Religion: Dynamic Kernels

Religion: Dynamic Kernels
Bring ye all the tithes into the storehouse, that there may be meat in
mine house, and prove me now herewith, saith the Lord of hosts, if I
will not open you the windows of heaven, and pour you out a blessing
that there shall not be room enough to receive it.—Malachi 3:10. This ancient text on tithing still looks sensible to Quaker Perry
Hayden, an energetic mill executive of Tecumseh, Mich. Five years ago
Hayden launched a dramatic experiment to prove that tithing works. He
planted 360 kernels of wheat in i a plot 4 by 8 ft. Each year he has
given a tithe of the crop to the church, resown the rest.

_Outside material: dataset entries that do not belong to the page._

(** * Secured Air API: tiered, country-scoped access to aviation data

    A shallow embedding of the three dataset services (airlines, airports,
    routes), of the JWT manager and of the request-side tier resolution,
    followed by the properties of the access-control engine.

    Conventions of the embedding.
    - A JavaScript string is a [string]; the default comparison of
      [Array.prototype.sort] is the lexicographic order on code units,
      [String.le].
    - A plain object used as a dictionary ([Record<string, T[]>]) is the
      [gmap string (list T)] of its own properties, read through the members
      that it inherits from [Object.prototype] ([inherited]).  The
      enumeration order of [Object.keys]/[Object.values] is that of
      [map_to_list]; the code only takes its length or sorts it.
    - [throw new Error(msg)] is the result [Throw (mkError msg)].
    - A subscription tier is the string value of the TypeScript string enum,
      so that the guards [if (!config)] of the services stay reachable. *)

From Stdlib Require Import String Ascii.
From stdpp Require Import gmap strings list fin_maps sorting pretty.

Open Scope string_scope.
Open Scope list_scope.

(** ** JavaScript primitives *)

(** [!!s] for a string: only the empty string is falsy. *)
Definition truthy (s : string) : bool := negb (String.eqb s "").

(** [a || b] on strings. *)
Definition or_else (a : option string) (b : string) : string :=
  match a with
  | Some s => if truthy s then s else b
  | None => b
  end.

(** [Array.prototype.includes] on an array of strings. *)
Definition includes (l : list string) (x : string) : bool :=
  bool_decide (x ∈ l).

(** [Set.prototype.add]: a [Set] keeps its members in insertion order. *)
Definition Set_add (s : list string) (x : string) : list string :=
  if decide (x ∈ s) then s else s ++ [x].

(** [new Set(iterable)]. *)
Definition Set_new (l : list string) : list string := fold_left Set_add l [].

(** [Array.prototype.sort()] without a comparator, on strings. *)
Definition sort (l : list string) : list string := merge_sort String.le l.

(** [Object.keys] and [Object.values]. *)
Definition Object_keys {A} (m : gmap string A) : list string :=
  (map_to_list m).*1.

Definition Object_values {A} (m : gmap string A) : list A :=
  (map_to_list m).*2.

(** [Array.prototype.flat()] on an array of arrays. *)
Definition flat {A} (l : list (list A)) : list A := concat l.

(** ** JavaScript primitives of the request side and of the loaders *)

(** [!!x] for a value that is a string or [undefined]/[null]. *)
Definition truthy_opt (x : option string) : bool :=
  match x with
  | Some s => truthy s
  | None => false
  end.

(** [s.startsWith(p)] *)
Fixpoint startsWith (s p : string) {struct p} : bool :=
  match p, s with
  | EmptyString, _ => true
  | String a p, String b s => Ascii.eqb a b && startsWith s p
  | String _ _, EmptyString => false
  end.

(** [s.slice(n)] for [n >= 0]. *)
Fixpoint slice (n : nat) (s : string) : string :=
  match n, s with
  | O, _ => s
  | S n, String _ s => slice n s
  | S _, EmptyString => EmptyString
  end.

(** [s.split(sep)] for a separator of one character. *)
Fixpoint split (sep : ascii) (s : string) : list string :=
  match s with
  | EmptyString => [""]
  | String c s =>
      if Ascii.eqb c sep then "" :: split sep s
      else match split sep s with
           | w :: ws => String c w :: ws
           | [] => [String c ""]
           end
  end.

(** JSON bodies of the responses: an object whose fields hold a string, an
    array of strings, or [undefined]. *)
Inductive JsonValue :=
| JUndefined
| JString (s : string)
| JStrings (items : list string).

Definition Json : Type := list (string * JsonValue).

(** [Array.prototype.join] with a separator of one character. *)
Fixpoint join (sep : ascii) (l : list string) : string :=
  match l with
  | [] => ""
  | [s] => s
  | s :: l => s +:+ String sep (join sep l)
  end.

(** The white space and line terminators that [trim] strips, among the
    code units below 256 (the model has no others): tab, line feed, vertical
    tab, form feed, carriage return, space and no-break space. *)
Definition isWhiteSpace (c : ascii) : bool :=
  let n := nat_of_ascii c in
  Nat.leb 9 n && Nat.leb n 13 || Nat.eqb n 32 || Nat.eqb n 160.

(** [s.trimStart()], [s.trimEnd()] and [s.trim()]. *)
Fixpoint trimStart (s : string) : string :=
  match s with
  | String c s' => if isWhiteSpace c then trimStart s' else s
  | EmptyString => EmptyString
  end.

Fixpoint trimEnd (s : string) : string :=
  match s with
  | String c s' =>
      match trimEnd s' with
      | EmptyString => if isWhiteSpace c then EmptyString else String c EmptyString
      | t => String c t
      end
  | EmptyString => EmptyString
  end.

Definition trim (s : string) : string := trimEnd (trimStart s).

(** [fields[i]?.trim() || ''] *)
Definition field (fields : list string) (i : nat) : string :=
  or_else (trim <$> fields !! i) "".

(** [array.filter((x) => x !== null) as T[]] *)
Fixpoint compact {A} (l : list (option A)) : list A :=
  match l with
  | [] => []
  | Some x :: l => x :: compact l
  | None :: l => compact l
  end.

(** [a < b] on numbers that may be [undefined]: a comparison with
    [undefined] is false. *)
Definition js_lt (a b : option nat) : bool :=
  match a, b with
  | Some x, Some y => Nat.ltb x y
  | _, _ => false
  end.

(** The line feed, the separator of the lines of a CSV file. *)
Definition LF : ascii := ascii_of_nat 10.

(** ** Errors *)

Inductive Error := mkError (message : string).

Definition message (e : Error) : string := let 'mkError m := e in m.

Inductive result (A : Type) :=
| Return (a : A)
| Throw (e : Error).
Arguments Return {A} a.
Arguments Throw {A} e.

(** An exception propagates through the calls that do not catch it. *)
#[global] Instance result_bind : MBind result := fun A B k r =>
  match r with
  | Return a => k a
  | Throw e => Throw e
  end.

(** ** Plain objects used as dictionaries

    An object created by [{}] has own properties and inherits the members
    of [Object.prototype]: [acc[k]] is the own property [k] when there is
    one, else the inherited member when [k] names one, else [undefined]. *)

(** The names of the members of [Object.prototype].  Each member is a
    function, except [__proto__], which reads as [Object.prototype] itself:
    all are truthy and none has a method [push]. *)
Definition Object_prototype : list string :=
  ["constructor"; "__defineGetter__"; "__defineSetter__"; "hasOwnProperty";
   "__lookupGetter__"; "__lookupSetter__"; "isPrototypeOf";
   "propertyIsEnumerable"; "toString"; "valueOf"; "__proto__";
   "toLocaleString"].

Definition inherited (k : string) : bool := includes Object_prototype k.

(** [!!acc[k]], for an accumulator whose own properties hold arrays. *)
Definition has_member {A} (acc : gmap string (list A)) (k : string) : bool :=
  match acc !! k with
  | Some _ => true
  | None => inherited k
  end.

(** The [TypeError]s of a call [callee(...)] whose callee is not a function
    and of a read of a property of [undefined]. *)
Definition NotAFunction (callee : string) : Error :=
  mkError (callee +:+ " is not a function").

Definition CannotRead (property : string) : Error :=
  mkError ("Cannot read properties of undefined (reading '" +:+ property +:+ "')").

(** [acc[k].push(x)], where [object] is the text of [acc[k]] in the source:
    only an own property holds an array. *)
Definition push {A} (object : string) (acc : gmap string (list A))
    (k : string) (x : A) : result (gmap string (list A)) :=
  match acc !! k with
  | Some group => Return (<[k := group ++ [x]]> acc)
  | None =>
      if inherited k then Throw (NotAFunction (object +:+ ".push"))
      else Throw (CannotRead "push")
  end.

(** ** Tiers and tier configurations (identical in the three services) *)

Inductive SubscriptionTier := FREE | PRO | ELITE.

(** The string value of an enum member. *)
Definition tierValue (t : SubscriptionTier) : string :=
  match t with
  | FREE => "free"
  | PRO => "pro"
  | ELITE => "elite"
  end.

(** [countries: string[] | null] *)
Record TierConfiguration := { countries : option (list string) }.

Definition freeCountries : list string := ["Israel"].

Definition proCountries : list string :=
  ["Israel"; "United States"; "Canada"; "United Kingdom"; "Germany";
   "France"; "Australia"; "Japan"; "Brazil"; "China"; "India"].

(** The own properties of [tierConfigurations].  The services read it at a
    tier [tier] as [tierConfigurations !! tier], which is the value of
    [this.tierConfigurations[tier]] for every [tier] that names no member of
    [Object.prototype]; the properties below are about such tiers. *)
Definition tierConfigurations : gmap string TierConfiguration :=
  <[tierValue FREE := {| countries := Some freeCountries |}]>
  (<[tierValue PRO := {| countries := Some proCountries |}]>
  (<[tierValue ELITE := {| countries := None |}]> ∅)).

(** The messages of the errors thrown by the services. *)
Definition InvalidTier (tier : string) : Error :=
  mkError ("Invalid subscription tier: " +:+ tier).

Definition CountryNotAccessible (country tier : string) : Error :=
  mkError ("Country '" +:+ country +:+ "' is not accessible with " +:+ tier +:+ " tier").

Definition PairNotAccessible (sourceCountry destinationCountry : string) : Error :=
  mkError ("Access to routes between '" +:+ sourceCountry +:+ "' and '" +:+
           destinationCountry +:+ "' requires a higher subscription tier").

(** ** services/airlinesService.ts *)

Module AirlinesService.

Record Airline := {
  name : string;
  iata : string;
  icao : string;
  callsign : string;
  country : string;
  active : string;
}.

(** The service instance: the records loaded at construction. *)
Record AirlinesService := { airlines : list Airline }.

Definition parseCsvLine (line : string) : option Airline :=
  let fields := split "," line in
  if Nat.ltb (length fields) 6 then None
  else Some {|
    name := field fields 0;
    iata := field fields 1;
    icao := field fields 2;
    callsign := field fields 3;
    country := field fields 4;
    active := field fields 5;
  |}.

(** [loadAirlines], on the outcome of reading [airlines.csv]: its content,
    or nothing when [readFileSync] throws. *)
Definition loadAirlines (csvData : option string) : list Airline :=
  match csvData with
  | Some csvData =>
      let lines := split LF csvData in
      let dataLines := drop 1 lines in
      compact (map parseCsvLine
                 (List.filter (fun line => truthy (trim line)) dataLines))
  | None => []
  end.

(** [new AirlinesService()] *)
Definition new (csvData : option string) : AirlinesService :=
  {| airlines := loadAirlines csvData |}.

Definition groupAirlinesByCountry (airlines : list Airline)
  : result (gmap string (list Airline)) :=
  fold_left
    (fun acc airline =>
       acc ← acc;
       if negb (truthy (country airline)) then Return acc
       else
         let acc :=
           if negb (has_member acc (country airline))
           then <[country airline := []]> acc
           else acc in
         push "acc[airline.country]" acc (country airline) airline)
    airlines (Return ∅).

This week he and several hundred fellow tithers will go into a 230-acre
field to harvest approximately 5,060 bushels. The first year's tithe amounted to only five cubic inches of grain,
which was contributed to the Tecumseh Friends Church I and eaten by the
pastor as breakfast cereal. The remainder of that tiny crop was
sown on a 24-by-60-ft. plot of land given by Henry Ford, to whose
thrifty imagination the lot-from-a-little scheme had strong appeal.*
As the project burgeoned, Ford continued to donate the geometrically
progressing areas of land, and at last September's sowing personally
broadcast a peck of the symbolic wheat. This year, Hayden will divide the 4,500 bushels of wheat which are to be
replanted between 4-H groups and farmers who have pledged themselves to
sow it. They will give 10% of next year's harvest to the church of
their choice and 5% to the ''Dynamic Kernels Foundation” . This year's tithe will go to local hospitals. Obviously such a program must stop somewhere. At the present rate of
increase, the twelfth year of sowing would require more than the
earth's surface. But for the Tecumseh Quakers, mindful of Leviticus
25:3, 4, next year's sowing will be the sixth and last. *Martha Berry, a Georgia schoolmarm, once asked Ford for a
$1,000,000 donation to her country school, was listened to politely but
received only a Ford dime. Undaunted, she used the dime to start a
peanut crop, solemnly sent Ford detailed annual accountings of each
year's harvest, eventually bought a piano with the profits of the 100
worth of seeds. Ford was impressed, eventually visited the Berry
School, square-danced to the piano, finally came across with more than
the $1,000,000 Miss Berry originally asked for.